A Global Temporary View in PySpark is similar to a Temporary View, but it persists across multiple Spark sessions within the same application.

	Queried using global_temp.<view_name>
  
Exists as long as the application is running

In [17]:
# Import necessary PySpark modules
from pyspark.sql import SparkSession
from pyspark.sql import Row

# Initialize Spark Session
spark = SparkSession.builder.appName("GlobalTempViewDemo").getOrCreate()

# Sample Data
data = [
    Row(id=1, name="Alice", age=25),
    Row(id=2, name="Bob", age=30),
    Row(id=3, name="Charlie", age=28)
]

# Create DataFrame
df = spark.createDataFrame(data)

# Create a GLOBAL TEMPORARY VIEW
df.createOrReplaceGlobalTempView("global_people_view")

# Query the global temporary view
global_result = spark.sql("SELECT * FROM global_temp.global_people_view WHERE age < 30")

# Show Results
global_result.show()


+---+-------+---+
| id|   name|age|
+---+-------+---+
|  1|  Alice| 25|
|  3|Charlie| 28|
+---+-------+---+



Quering the global temporary view with a new Spark Session

Does not disappear when the session ends

In [18]:
# Start a new Spark session
spark2 = SparkSession.builder.appName("NewSession").getOrCreate()

# Query the global temporary view
new_result = spark2.sql("SELECT * FROM global_temp.global_people_view")

# Show Results
new_result.show()


+---+-------+---+
| id|   name|age|
+---+-------+---+
|  1|  Alice| 25|
|  2|    Bob| 30|
|  3|Charlie| 28|
+---+-------+---+



### Use createOrReplaceTempView for quick in-session analysis.

In [21]:
# Import necessary PySpark modules
from pyspark.sql import SparkSession
from pyspark.sql import Row

# Start Spark session
spark = SparkSession.builder.appName("SessionTempViewDemo").getOrCreate()

# Sample Data
data = [Row(id=1, name="Alice", age=25), Row(id=2, name="Bob", age=31)]

# Create DataFrame
df = spark.createDataFrame(data)

# Create a SESSION TEMPORARY VIEW
df.createOrReplaceTempView("people_view")

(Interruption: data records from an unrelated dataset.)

(** Adding an edge that was absent and removing it again gives back the
    graph itself. *)
Lemma remove_add_edge G u v :
  Graph.directed G = false →
  u ∈ Graph.nodes G → v ∈ Graph.nodes G →
  Graph.has_edge G u v = false →
  Graph.remove_edge (Graph.add_edge G u v) u v = Ok G.
Proof.
  intros Hd Hu Hv Huv.
  assert (Hin : (u, v) ∈ Graph.edge_set (Graph.add_edge G u v)).
  { apply elem_of_edge_set_add_edge; auto. }
  apply has_edge_true in Hin. unfold Graph.remove_edge. rewrite Hin.
  f_equal. destruct G as [d ns es]. simpl in *. subst d.
  unfold Graph.add_edge. simpl. rewrite Huv. simpl. f_equal.
  - apply set_eq. intros x. set_solver.
  - apply has_edge_false in Huv. rewrite elem_of_edge_set in Huv. simpl in Huv.
    rewrite delete_insert_eq.
    rewrite !delete_id; [done| |].
    + apply not_elem_of_dom. tauto.
    + rewrite delete_id; apply not_elem_of_dom; tauto.
Qed.

(** Removing an edge and adding it again gives back the edge set. *)
Lemma add_remove_edge_edge_set G G' u v :
  Graph.directed G = false →
  Graph.remove_edge G u v = Ok G' →
  Graph.edge_set (Graph.add_edge G' u v) = Graph.edge_set G.
Proof.
  intros Hd Hrm. apply set_eq. intros [x y].
  rewrite elem_of_edge_set_add_edge
    by (by rewrite (remove_edge_directed G G' u v)).
  rewrite (elem_of_edge_set_remove_edge G G' u v) by done.
  pose proof (remove_edge_has_edge G G' u v Hrm) as Huv%has_edge_true.
  pose proof (edge_set_sym G u v Hd Huv).
  destruct (decide (x = u ∧ y = v)) as [[-> ->]|?];
    [tauto|]. destruct (decide (x = v ∧ y = u)) as [[-> ->]|?]; tauto.
Qed.

(** ** The loops as dictionaries *)

Lemma lookup_fill val acc l k :
  fill val acc l !! k = if decide (k ∈ l) then Some (val k) else acc !! k.
Proof.
  unfold fill. revert acc. induction l as [|n l IH]; intros acc.
  - by destruct (decide (k ∈ [])) as [?%not_elem_of_nil|?].
  - cbn [foldl]. rewrite IH.
    destruct (decide (k ∈ l)) as [Hin|Hnin],
      (decide (k ∈ n :: l)) as [Hin'|Hnin']; try done.
    + destruct Hnin'. by right.
    + apply elem_of_cons in Hin' as [->|?]; [|done].
      by rewrite lookup_insert_eq.
    + rewrite lookup_insert_ne; [done|]. intros ->. apply Hnin'. left.
Qed.

Lemma lookup_fill_elements val (X : gset node) k :
  fill val ∅ (elements X) !! k = if decide (k ∈ X) then Some (val k) else None.
Proof.
  rewrite lookup_fill, lookup_empty.
  destruct (decide (k ∈ X)) as [Hin|Hnin].
  - rewrite decide_True; [done | by apply elem_of_elements].
  - rewrite decide_False; [done | by rewrite elem_of_elements].
Qed.

Lemma dom_fill_elements val (X : gset node) : dom (fill val ∅ (elements X)) = X.
Proof.
  apply set_eq. intros k. rewrite elem_of_dom, lookup_fill_elements.
  destruct (decide (k ∈ X)); split; try done; by intros [? ?].
Qed.

(** Two loops over the same nodes that store the same values build the
    same dictionary. *)
Lemma fill_ext val val' (X : gset node) :
  (∀ n, n ∈ X → val n = val' n) →
  fill val ∅ (elements X) = fill val' ∅ (elements X).
Proof.
  intros Hval. apply map_eq. intros k. rewrite !lookup_fill_elements.
  destruct (decide (k ∈ X)); [|done]. f_equal. by apply Hval.
Qed.

(** ** The weighted search *)

Lemma entry_le_Qle (x y : entry) : entry_le x y = true → (x.1.1 <= y.1.1)%Q.
Proof.
  unfold entry_le. destruct (x.1.1 ?= y.1.1)%Q eqn:Hc; [| |done]; intros _.
  - apply Qeq_alt in Hc. rewrite Hc. apply Qle_refl.
  - apply Qlt_alt in Hc. by apply Qlt_le_weak.
Qed.

Lemma entry_le_false_Qle (x y : entry) :
  entry_le x y = false → (y.1.1 <= x.1.1)%Q.
Proof.
  unfold entry_le. destruct (x.1.1 ?= y.1.1)%Q eqn:Hc; [|done|]; intros _.
  - apply Qeq_alt in Hc. rewrite Hc. apply Qle_refl.
  - apply Qgt_alt in Hc. by apply Qlt_le_weak.
Qed.

Lemma heappop_None (l : list entry) : heappop l = None → l = [].
Proof.
  destruct l as [|x l]; [done|]. simpl.
  destruct (heappop l) as [[m rest]|]; [|done]. by destruct (entry_le x m).
Qed.

(** The popped entry is one of the fringe, the rest is the fringe without
    it, and no entry of the rest is nearer. *)
Lemma heappop_Some (l : list entry) m rest :
  heappop l = Some (m, rest) →
  l ≡ₚ m :: rest ∧ ∀ x, x ∈ rest → (m.1.1 <= x.1.1)%Q.
Proof.
  revert m rest. induction l as [|x l IH]; intros m rest; [done|]. simpl.
  destruct (heappop l) as [[m' rest']|] eqn:Hpop.
  - destruct (IH m' rest' eq_refl) as [Hperm Hmin].
    destruct (entry_le x m') eqn:Hle; intros [= <- <-].
    + split; [done|]. intros y Hy. rewrite Hperm in Hy.
      apply entry_le_Qle in Hle.
      apply elem_of_cons in Hy as [->|Hy]; [done|].
      eapply Qle_trans; [done|]. by apply Hmin.
    + split; [by rewrite Hperm, Permutation_swap|].
      intros y [->|Hy]%elem_of_cons; [by apply entry_le_false_Qle|].
      by apply Hmin.
  - intros [= <- <-]. apply heappop_None in Hpop as ->.
    split; [done|]. by intros y ?%elem_of_nil.
Qed.
(** * Conway's Game of Life on a sparse unbounded grid

    A shallow embedding of the simulation core of [App.tsx] (world model,
    point query, neighbourhood, tick) and of its pattern construction
    helpers (translate, mirror, rotate, compose), followed by the
    properties proved about them.

    Conventions of the embedding:
    - a JavaScript [number] holding a grid coordinate, a generation counter
      or a rotation amount is an integer of [Z]; sums and differences are
      rounded as sums and differences of doubles are ([jsAdd], [jsSub]),
      while the products by 1 and -1 and the negations of the source are
      exact; the sign of a zero, which neither [===] nor a template
      literal observes, and the overflow to an infinity are not modelled;
    - an array is a [list], in index order;
    - [Array.prototype.filter], [map] and [find] are [filter], [map] and
      [find] of the list library, with boolean callbacks as in the source;
    - a [Map] with string keys is an association list in insertion order;
    - a function that can [throw] returns a [result]. *)

From stdpp Require Import base tactics strings pretty.
From Stdlib Require Import ZArith Lia Bool Ascii List Permutation.
Import ListNotations.

Open Scope Z_scope.

(** ** Numbers *)

(** The largest power of two up to which every integer is a double. *)
Definition twoTo53 : Z := 9007199254740992.

(** The double nearest to an integer, ties going to the even significand:
    an integer of magnitude at most 2^53 is a double; a larger one keeps
    the 53 leading bits of its magnitude, rounded. *)
Definition roundDouble (z : Z) : Z :=
  if Z.abs z <=? twoTo53 then z
  else
    let k := Z.log2 (Z.abs z) - 52 in
    let q := Z.abs z / 2 ^ k in
    let r := Z.abs z mod 2 ^ k in
    let half := 2 ^ (k - 1) in
    let m :=
      if r <? half then q
      else if half <? r then q + 1
      else if Z.even q then q else q + 1 in
    Z.sgn z * (m * 2 ^ k).
(** * nmap2csv: aggregation and ranking of an Nmap XML report

    A shallow embedding of [main.go].  The program decodes an Nmap XML
    report into [NmapRun] and prints one of three views of it: the hosts
    with their open ports ([-hostname]), the open ports with the number of
    times they occur ([-port]), and the NIC vendors with the number of MAC
    addresses they own ([-vendor]).

    Integers: every [int] of the program is a 64-bit Go [int].  [PortID] is
    read from the report and is any such integer.  The counters
    ([countOpen], [PortInfo.Count], the values of [vendorMap]) start at 0
    and grow by one per element of a slice of the decoded report:
    [countOpen] is at most [len(h.Ports)], itself an [int]; a [Count] is at
    most the number of [Port] values and a value of [vendorMap] at most the
    number of [Address] values of the report, which hold several machine
    words each and fit in a 64-bit address space, so are fewer than 2^63.
    No increment wraps, and the counters are exact integers of [Z]. *)

From Stdlib Require Import ZArith String Ascii List Sorted Permutation Lia DecimalString.
From Stdlib Require DecimalZ DecimalPos.
From stdpp Require Import base option list strings gmap fin_maps.
From stdpp Require sorting.

Local Open Scope Z_scope.
Local Open Scope string_scope.
(** * Order lifecycle and pricing of the GameShop Nepal storefront

    A shallow embedding of the checkout pricing ([CheckoutPage]), the
    promo-code validator, the order-status update and payment-proof
    endpoints, the admin status dialog ([AdminOrders]) and the payment page
    ([PaymentPage]).  Amounts are exact rationals [Q]. *)

From stdpp Require Import base gmap list.
From Stdlib Require Import QArith Qminmax String Ascii ZArith Lia Lqa Sorted Permutation.

Open Scope Q_scope.

(* ------------------------------------------------------------------ *)
(** ** Cart and pricing ([CheckoutPage]) *)

Record cart_item := {
  product_name : string;
  variation_name : string;
  price : Q;          (* item.variation.price *)
  quantity : Z        (* item.quantity *)
}.

(** Modelled from the spec: [getCartTotal] of the [Cart] component (not in
    the sources), the sum of [unit_price * quantity] over the line items. *)
Definition getCartTotal (cart : list cart_item) : Q :=
  fold_left (fun acc item => acc + price item * inject_Z (quantity item)) cart 0.

(** The validator's answer kept in [promoDiscount]. *)
Record promo_discount := {
  pd_code : string;
  discount_amount : Q
}.

(** [pricingSettings], after [parseFloat(..) || 0]. *)
Record pricing_settings := {
  service_charge : Q;
  tax_percentage : Q
}.

Record breakdown := {
  subtotal : Q;
  discountAmount : Q;
  afterDiscount : Q;
  serviceCharge : Q;
  taxAmount : Q;
  total : Q
}.

(** The render-time computation of [CheckoutPage]:
    [discountAmount = promoDiscount?.discount_amount || 0],
    [afterDiscount = subtotal - discountAmount],
    [taxAmount = afterDiscount * (taxPercentage / 100)],
    [total = afterDiscount + serviceCharge + taxAmount]. *)
Definition checkout_pricing (cart : list cart_item)
    (promoDiscount : option promo_discount) (settings : pricing_settings)
    : breakdown :=
  let sub := getCartTotal cart in
  let disc := match promoDiscount with
              | Some p => discount_amount p
              | None => 0
              end in
  let after := sub - disc in
  let sc := service_charge settings in
  let tp := tax_percentage settings in
  let tax := after * (tp / 100) in
  {| subtotal := sub;
     discountAmount := disc;
     afterDiscount := after;
     serviceCharge := sc;
     taxAmount := tax;
     total := after + sc + tax |}.

Definition item (n : string) (p : Q) (q : Z) : cart_item :=
  {| product_name := n; variation_name := "default"; price := p; quantity := q |}.

(* ------------------------------------------------------------------ *)
(** ** Error kinds *)

Inductive error_kind :=
  | InvalidCart | CodeNotFound | CodeExpired | UsageLimitReached
  | MinimumNotMet | OrderNotFound | InvalidTransition | InvalidState.

(* ------------------------------------------------------------------ *)
(** ** Promo codes *)

Inductive discount_type := Percentage | Fixed.

Record promo_code := {
  code : string;
  dtype : discount_type;
  discount_value : Q;
  min_order_amount : option Q;
  max_discount : option Q;
  expires_at : option Z;
  usage_limit : option nat;
  used_count : nat;
  is_active : bool
}.

Definition ascii_upper (c : ascii) : ascii :=
  let n := nat_of_ascii c in
  if (97 <=? n)%nat && (n <=? 122)%nat then ascii_of_nat (n - 32) else c.

Definition is_space (c : ascii) : bool :=
  existsb (Nat.eqb (nat_of_ascii c)) [9; 10; 13; 32]%nat.

Fixpoint drop_spaces (l : list ascii) : list ascii :=
  match l with
  | c :: l' => if is_space c then drop_spaces l' else l
  | [] => []
  end.

(** [code.trim().toUpperCase()] *)
Definition normalize_code (c : string) : string :=
  let l := list_ascii_of_string c in
  let l := rev (drop_spaces (rev (drop_spaces l))) in
  string_of_list_ascii (List.map ascii_upper l).

(** Modelled from the spec: the backend promo-code lookup (not in the
    sources): the first active code matching case-insensitively. *)
Definition find_promo (codes : list promo_code) (c : string) : option promo_code :=
  List.find (fun p => is_active p &&
               String.eqb (normalize_code (code p)) (normalize_code c)) codes.
(** Compliance scoring *)
Definition compliance (st : Locals.t) : Locals.t :=
  let compliance_issues :=
    Py.len (filter (fun f => Py.contains "CRITICAL" f) (Locals.flags st)) in
  Locals.make (Locals.score st) (Locals.flags st)
    (Metrics.set_compliance_score (Z.max 0 (100 - compliance_issues * 25))
       (Locals.pgdn_metrics st)).

(** Ensure score bounds *)
Definition clamp (score : Py.num) : Py.num :=
  Py.max (Py.Int 0) (Py.min (Py.Int 100) score).

(** The local variables when the rules have run, before the report is
    assembled. *)
Definition run_rules (self : Scorer.t) (scan_data : ScanData.t)
  : Py.result Locals.t :=
  let st :=
    Locals.make (Py.Int 100) []
      (Metrics.make (Scorer.version self) [] "A+" 100 None) in
  let open_ports := get_default (ScanData.open_ports scan_data) [] in
  let st := docker_analysis self open_ports st in
  let st := ssh_analysis self open_ports st in
  let st := ssh_alt_analysis open_ports st in
  let tls := get_default (ScanData.tls scan_data) (Some []) in
  st <- tls_analysis self tls st ;;
  let vulns := get_default (ScanData.vulns scan_data) [] in
  let st := vuln_analysis self vulns st in
  let st := database_analysis self open_ports st in
  let st := port_exposure self open_ports st in
  let st := compliance st in
  Py.Ok (Locals.make (clamp (Locals.score st)) (Locals.flags st)
           (Locals.pgdn_metrics st)).

(** The dictionary returned by [score]; [now] is
    [datetime.utcnow().isoformat()]. *)
Definition build_report (self : Scorer.t) (now : string)
  (scan_data : ScanData.t) (st : Locals.t) : report :=
  let score := Locals.score st in
  let flags := Locals.flags st in
  let pgdn_metrics := Locals.pgdn_metrics st in
  let risk_level := _calculate_pgdn_risk score pgdn_metrics in
  let summary :=
    [Lit "PGDN Trust Score: "; Num score;
     Lit ("/100 (v" ++ Scorer.version self ++ "). Grade: "
            ++ Metrics.security_grade pgdn_metrics
            ++ ". Risk: " ++ risk_level)%string] in
  [("ip", VStr (get_default (ScanData.ip scan_data) "unknown"));
   ("score", VNum score);
   ("flags", VList flags);
   ("summary", VFmt summary);
   ("timestamp", VStr now);
   ("hash", VSha256 scan_data);
   ("docker_exposure",
     VObj (get_default (ScanData.docker_exposure scan_data)
             (Py.ODict [("exposed", Py.OBool false)])));
   ("pgdn_metrics", VMetrics pgdn_metrics);
   ("pgdn_risk_level", VStr risk_level);
   ("scorer_id", VStr "pgdn.scoring.default_scorer.DefaultScorer");
   ("enhanced_analysis", VBool true)].

(** [score(self, scan_data)] *)
Definition score (self : Scorer.t) (now : string) (scan_data : ScanData.t)
  : Py.result report :=
  st <- run_rules self scan_data ;;
  Py.Ok (build_report self now scan_data st).

End DefaultScorer.

(** ** [AdvancedScorer] *)

Module AdvancedScorer.

(** [__init__]: [super().__init__()], then the version is overwritten. *)
Definition init : Scorer.t :=
  Scorer.make "2.0.0-advanced"
    (Scorer.weights DefaultScorer.init)
    [("port_pattern_risk", Py.literal 3 10);
     ("geographic_risk", Py.literal 2 10);
     ("temporal_risk", Py.literal 1 10);
     ("behavioral_anomaly", Py.literal 4 10)].

Definition attack_patterns : list (list Z) :=
  [[80; 443; 8080; 8443];
   [21; 22; 23; 25];
   [3306; 5432; 27017]].

Definition _is_suspicious_port_pattern (ports : list Z) : bool :=
  if 10 <? Py.len ports then true
  else
    existsb (fun pattern => forallb (fun port => Py.mem port ports) pattern)
      attack_patterns.

Definition _assess_geographic_risk (ip : string) : Py.result Py.num :=
  if Py.startswith ip "192.168." || Py.startswith ip "10."
     || Py.startswith ip "172."
  then Py.Ok (Py.Float (Py.literal 1 10))
  else if Py.startswith ip "127." then Py.Ok (Py.Float (S754_zero false))
  else
    ip_hash <- Py.int16 (String.substring 0 8 (Hashlib.md5_hexdigest ip)) ;;
    Py.truediv (Py.Int (ip_hash mod 100)) (Py.float_of_int 100).

Definition _detect_behavioral_anomaly (scan_data : ScanData.t) : bool :=
  let open_ports := get_default (ScanData.open_ports scan_data) [] in
  let has_ssh := Py.mem 22 open_ports in
  let has_db :=
    existsb (fun port => Py.mem port open_ports) [3306; 5432; 27017] in
  let has_web := existsb (fun port => Py.mem port open_ports) [80; 443] in
  let has_docker := Py.mem 2375 open_ports in
  if has_ssh && has_db && has_web && has_docker then true else false.

(** [tls and tls.get('issuer')
     and 'Self-signed' not in str(tls.get('issuer', ''))], as a truth
    value. *)
Definition good_tls (tls : option tls_info) : Py.result bool :=
  if negb (tls_truthy tls) then Py.Ok false
  else
    issuer <- tls_get tls "issuer" None ;;
    if negb (str_truthy issuer) then Py.Ok false
    else
      raw <- tls_get tls "issuer" (Some "") ;;
      Py.Ok (negb (Py.contains "Self-signed" (str_of raw))).

Definition _detect_security_best_practices (scan_data : ScanData.t)
  : Py.result bool :=
  let open_ports := get_default (ScanData.open_ports scan_data) [] in
  let tls := get_default (ScanData.tls scan_data) (Some []) in
  let has_https := Py.mem 443 open_ports in
  let has_http := Py.mem 80 open_ports in
  good <- good_tls tls ;;
  Py.Ok
    (if has_https && negb has_http && good && (Py.len open_ports <=? 3)
     then true else false).

Definition _calculate_ml_risk_level (score_adjustment : Z) : string :=
  if 0 <=? score_adjustment then "LOW"
  else if -10 <=? score_adjustment then "MODERATE"
  else if -20 <=? score_adjustment then "HIGH"
  else "CRITICAL".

# Query the session temporary view
session_result = spark.sql("SELECT * FROM people_view WHERE age > 26")

session_result.show()


+---+----+---+
| id|name|age|
+---+----+---+
|  2| Bob| 31|
+---+----+---+



### Use createOrReplaceGlobalTempView when you need to share the table across multiple Spark sessions.

In [22]:
# Import necessary PySpark modules
from pyspark.sql import SparkSession
from pyspark.sql import Row

# Stop the existing Spark session
spark.stop()

# Get an existing SparkSession or, if there is no existing one, create a new one
new_spark = SparkSession.builder.appName("NewSession").getOrCreate()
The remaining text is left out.